Abstract

Over the world, there are millions of disease cases, in addition to thousands of deaths due to food-based outbreaks every year. In order to diminish the risk of foodborne infection and intoxications and control microbial food spoilage, there is a great need to improve modes of food preservation. As well-known, nature-dependent preservation enables consumers to keep their safety while eating highly qualified food. This work aims to enhance the safety and quality of common popular food products by introducing new preservative applications suggestions. The idea is to use different lactobacilli-based fermentations; in single or mixed-status and study the obtained extracts to evaluate their influence to manage microbial contamination of food. A set of five Lactobacillus strains was utilized by this study, methanol extract of cold acetone precipitate, Diethyl ether extract, and both were tested as crude or Nano-formulated against common microbial pathogens and food spoilers. Methanol extract of all lactobacillus strains shows antibacterial-specific activity with inhibition zone ranging from 7 mm in the case of Lactobacillus rhamnosus against Salmonella enterica, to 24 mm in the case of Lactobacillus helveticus against Escherichia coli. Diethyl ether extracts based on Lactobacillus helveticus and Lactobacillus plantarum show a considerable inhibition to all utilized microbial concerns, including Saccharomyces cerviceae.
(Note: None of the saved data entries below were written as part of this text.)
Lemma pop_sorted_max l n :
  StronglySorted by_major l -> Str.pop l = Some n ->
  forall x, x ∈ l -> (major x <= major n)%N.
Proof.
  induction 1 as [| a l Hsorted IH Hall]; [done |].
  destruct l as [| b l].
  - intros [= ->] x Hx. apply list_elem_of_singleton in Hx as ->. lia.
  - rewrite pop_cons. intros Hpop x Hx.
    apply elem_of_cons in Hx as [-> | Hx]; [| by apply IH].
    rewrite Forall_forall in Hall.
    apply Hall, pop_elem_of, Hpop.
Qed.

Lemma elem_of_sort_insert x y l : y ∈ sort_insert x l <-> y = x \/ y ∈ l.
Proof.
  induction l as [| z l IH]; simpl.
  - by rewrite list_elem_of_singleton, elem_of_nil; intuition.
  - destruct (compare_semver x z <=? 0)%Z.
    + by rewrite elem_of_cons.
    + rewrite !elem_of_cons, IH. intuition.
Qed.

Lemma elem_of_sort y l : y ∈ sort l <-> y ∈ l.
Proof.
  induction l as [| x l IH]; simpl; [done |].
  by rewrite elem_of_sort_insert, elem_of_cons, IH.
Qed.

Lemma sort_insert_sorted x l :
  StronglySorted by_major l -> StronglySorted by_major (sort_insert x l).
Proof.
  induction 1 as [| z l Hsorted IH Hall]; simpl.
  - repeat constructor.
  - destruct (Z.leb_spec (compare_semver x z) 0) as [Hle | Hgt].
    + apply compare_le_major in Hle.
      constructor; [by constructor |].
      constructor; [done |].
      eapply Forall_impl; [exact Hall |].
      unfold by_major. intros; simpl in *; lia.
    + apply compare_gt_major in Hgt.
      constructor; [done |].
      rewrite Forall_forall in *. intros y Hy.
      apply elem_of_sort_insert in Hy as [-> | Hy]; [done |].
      by apply Hall.
Qed.

Lemma sort_sorted l : StronglySorted by_major (sort l).
Proof.
  induction l; simpl; [constructor | by apply sort_insert_sorted].
Qed.

(** [newestRelease] is a remote release of the catalog whose major is the
    largest among them; there is none exactly when no remote release
    parses. *)
Lemma newestRelease_spec w :
  match newestRelease w with
  | Some n => n ∈ remote_releases w
              /\ forall r, r ∈ remote_releases w -> (major r <= major n)%N
  | None => remote_releases w = []
  end.
Proof.
  unfold newestRelease.
  destruct (Str.pop (sort (remote_releases w))) as [n |] eqn:Hpop.
  - split.
    + by apply elem_of_sort, pop_elem_of.
    + intros r Hr. eapply pop_sorted_max; [apply sort_sorted | exact Hpop |].
      by apply elem_of_sort.
  - apply pop_nil_iff in Hpop.
    destruct (remote_releases w) as [| x l] eqn:Hl; [done |].
    assert (x ∈ sort (x :: l)) as Hx by (apply elem_of_sort, list_elem_of_here).
    rewrite Hpop in Hx. by apply elem_of_nil in Hx.
Qed.

Section WithPaths.

Variables TEMPLATES_DIR STATIC_TEMPLATE_DIR : string.
Variable path_join : string -> string -> string.

Local Abbreviation template_folder := (Content.template_folder TEMPLATES_DIR path_join).
Local Abbreviation folder_read :=
  (Content.folder_read TEMPLATES_DIR STATIC_TEMPLATE_DIR path_join).
Local Abbreviation network_rule_as_stated :=
  (Content.network_rule_as_stated TEMPLATES_DIR STATIC_TEMPLATE_DIR path_join).
Local Abbreviation download_fails := (Content.download_fails TEMPLATES_DIR path_join).
Local Abbreviation some_step_fails := (Content.some_step_fails TEMPLATES_DIR path_join).
Local Abbreviation prepareTemplate :=
  (Content.prepareTemplate TEMPLATES_DIR STATIC_TEMPLATE_DIR path_join).
Local Abbreviation getTemplate :=
  (Content.getTemplate TEMPLATES_DIR STATIC_TEMPLATE_DIR path_join).
Local Abbreviation getContent :=
  (Content.getContent TEMPLATES_DIR STATIC_TEMPLATE_DIR path_join).
Local Abbreviation isContentUnchanged :=
  (Content.isContentUnchanged TEMPLATES_DIR STATIC_TEMPLATE_DIR path_join).
Local Abbreviation run := (Content.run TEMPLATES_DIR STATIC_TEMPLATE_DIR path_join).

(** *** [prepareTemplate] *)

Lemma acquisitions_app b tr1 tr2 :
  acquisitions b (tr1 ++ tr2) = (acquisitions b tr1 + acquisitions b tr2)%nat.
Proof. unfold acquisitions. by rewrite List.filter_app, length_app. Qed.

Lemma acquisitions_cons b e tr :
  acquisitions b (e :: tr)
  = ((if is_acquire b e then 1 else 0) + acquisitions b tr)%nat.
Proof. unfold acquisitions; simpl. by destruct (is_acquire b e). Qed.

(** [prepareTemplate] always returns a folder: the downloaded one, or the
    static one as soon as a step fails.  It starts no other template. *)
Lemma prepareTemplate_spec w branch tr :
  exists evs,
    prepareTemplate w branch tr
    = (Ok (if download_fails w branch then STATIC_TEMPLATE_DIR
           else template_folder branch),
       tr ++ call_prepareTemplate branch :: evs)
    /\ forall b, acquisitions b evs = 0%nat.
Proof.
  unfold Content.prepareTemplate, Content.download_fails.
  unfold bind, emit, call, try_catch, ret, throw, lift.
  destruct (fancyImport w "fs-extra") as [[] | e0]; simpl.
  2: { eexists. rewrite <- !app_assoc. simpl. split; [reflexivity | done]. }
  destruct (existsSync w _); simpl.
  { eexists. rewrite <- !app_assoc. simpl. split; [reflexivity | done]. }
  destruct (fetch w _) as [response | e1]; simpl.
  2: { eexists. rewrite <- !app_assoc. simpl. split; [reflexivity | done]. }
  destruct (ok response); simpl.
  2: { eexists. rewrite <- !app_assoc. simpl. split; [reflexivity | done]. }
  destruct (arrayBuffer response) as [buffer | e2]; simpl.
  2: { eexists. rewrite <- !app_assoc. simpl. split; [reflexivity | done]. }
  destruct (ensureDir w _) as [[] | e3]; simpl.
  2: { eexists. rewrite <- !app_assoc. simpl. split; [reflexivity | done]. }
  destruct (decompress w _ _) as [[] | e4]; simpl.
  2: { eexists. rewrite <- !app_assoc. simpl. split; [reflexivity | done]. }
  eexists. rewrite <- !app_assoc. simpl. split; [reflexivity | done].
Qed.

Lemma download_fails_iff w branch :
  download_fails w branch = true <-> some_step_fails w branch.
Proof.
  unfold Content.download_fails, Content.some_step_fails.
  destruct (fancyImport w "fs-extra") as [[] | e0]; simpl.
  2: { split; [intros _; left; by exists e0 | done]. }
  destruct (existsSync w _); simpl.
  { split; [done |]. intros [[e He] | [He _]]; discriminate He. }
  destruct (fetch w _) as [response | e1]; simpl.
  2: { split; [intros _; right; split; [done |]; left; by exists e1 | done]. }
  destruct (ok response) eqn:Hok; simpl.
  2: { split; [| done]. intros _. right. split; [done |]. right.
       exists response. split; [done |]. by left. }
  destruct (arrayBuffer response) as [buffer | e2] eqn:Hbuf; simpl.
  2: { split; [| done]. intros _. right. split; [done |]. right.
       exists response. split; [done |]. right; left. rewrite Hbuf. by exists e2. }
  destruct (ensureDir w _) as [[] | e3]; simpl.
  2: { split; [| done]. intros _. right. split; [done |]. right.
       exists response. split; [done |]. right; right; left. by exists e3. }
  destruct (decompress w buffer _) as [[] | e4] eqn:Hzip; simpl.
  2: { split; [| done]. intros _. right. split; [done |]. right.
       exists response. split; [done |]. right; right; right.
       exists buffer, e4. by rewrite Hbuf. }
  split; [done |].
  intros [[e He] | [_ [[e He] | (r & [= <-] & Hr)]]]; try discriminate He.
  destruct Hr as [Hr | [[e Hr] | [[e Hr] | (b & e & Hb & Hr)]]]; try congruence.
Qed.

(** *** One call of [getTemplate] *)

Lemma getTemplate_hit w v st p :
  templateCache st !! branchOf v = Some p ->
  getTemplate w v st
  = (p, {| templateCache := templateCache st; nextPid := nextPid st;
           trace := trace st ++ [call_getTemplate v] |}).
Proof. intros H. unfold Content.getTemplate. by rewrite H. Qed.

Lemma getTemplate_miss w v st :
  templateCache st !! branchOf v = None ->
  exists evs,
    let b := branchOf v in
    let p := {| pid := nextPid st; settled := readFiddle w (folder_read w v) |} in
    getTemplate w v st
    = (p, {| templateCache := <[b := p]> (templateCache st);
             nextPid := S (nextPid st);
             trace := trace st
                      ++ [call_getTemplate v; log_loading b;
                          acquire b (isReleasedMajor w v)] ++ evs |})
    /\ (forall b', acquisitions b' evs = 0%nat)
    /\ (if isReleasedMajor w v
        then exists evs', evs = call_prepareTemplate b :: evs'
        else evs = [call_readFiddle STATIC_TEMPLATE_DIR]).
Proof.
  intros Hmiss. unfold Content.getTemplate, Content.folder_read. rewrite Hmiss.
  unfold bind at 1. unfold emit at 1.
  destruct (isReleasedMajor w v); simpl.
  - unfold bind at 1. unfold emit at 1. unfold bind.
    destruct (prepareTemplate_spec w (branchOf v)
                (((trace st ++ [call_getTemplate v]) ++ [log_loading (branchOf v)])
                   ++ [acquire (branchOf v) true]))
      as (evs & -> & Hevs).
    unfold call_to_readFiddle, call.
    exists (call_prepareTemplate (branchOf v)
              :: evs ++ [call_readFiddle
                           (if download_fails w (branchOf v)
                            then STATIC_TEMPLATE_DIR
                            else template_folder (branchOf v))]).
    split; [| split].
    + destruct (download_fails w (branchOf v)); simpl;
        by rewrite <- !app_assoc.
    + intros b'. change (call_prepareTemplate (branchOf v) :: evs ++ ?l)
        with ([call_prepareTemplate (branchOf v)] ++ evs ++ l).
      rewrite !acquisitions_app, Hevs. done.
    + eauto.
  - unfold bind, emit, call_to_readFiddle, call.
    exists [call_readFiddle STATIC_TEMPLATE_DIR].
    split; [| done].
    by rewrite <- !app_assoc.
Qed.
Upon estimating three forms of mixed-Lactobacillus that are based on Lactobacillus helveticus (h), Lactobacillus plantarum (p), and Lactobacillus rhamnosus GG (G), the ph-dependant combination showed uprising inhibition that reached maximally 58% over that of single Lactobacilli. Nano formulation of mixed-based total extracts maximally upraised the inhibition to 39%, 32%, and 100% against gram-positive, gram-negative, and the fungus; Penicillium chrysogenum, respectively.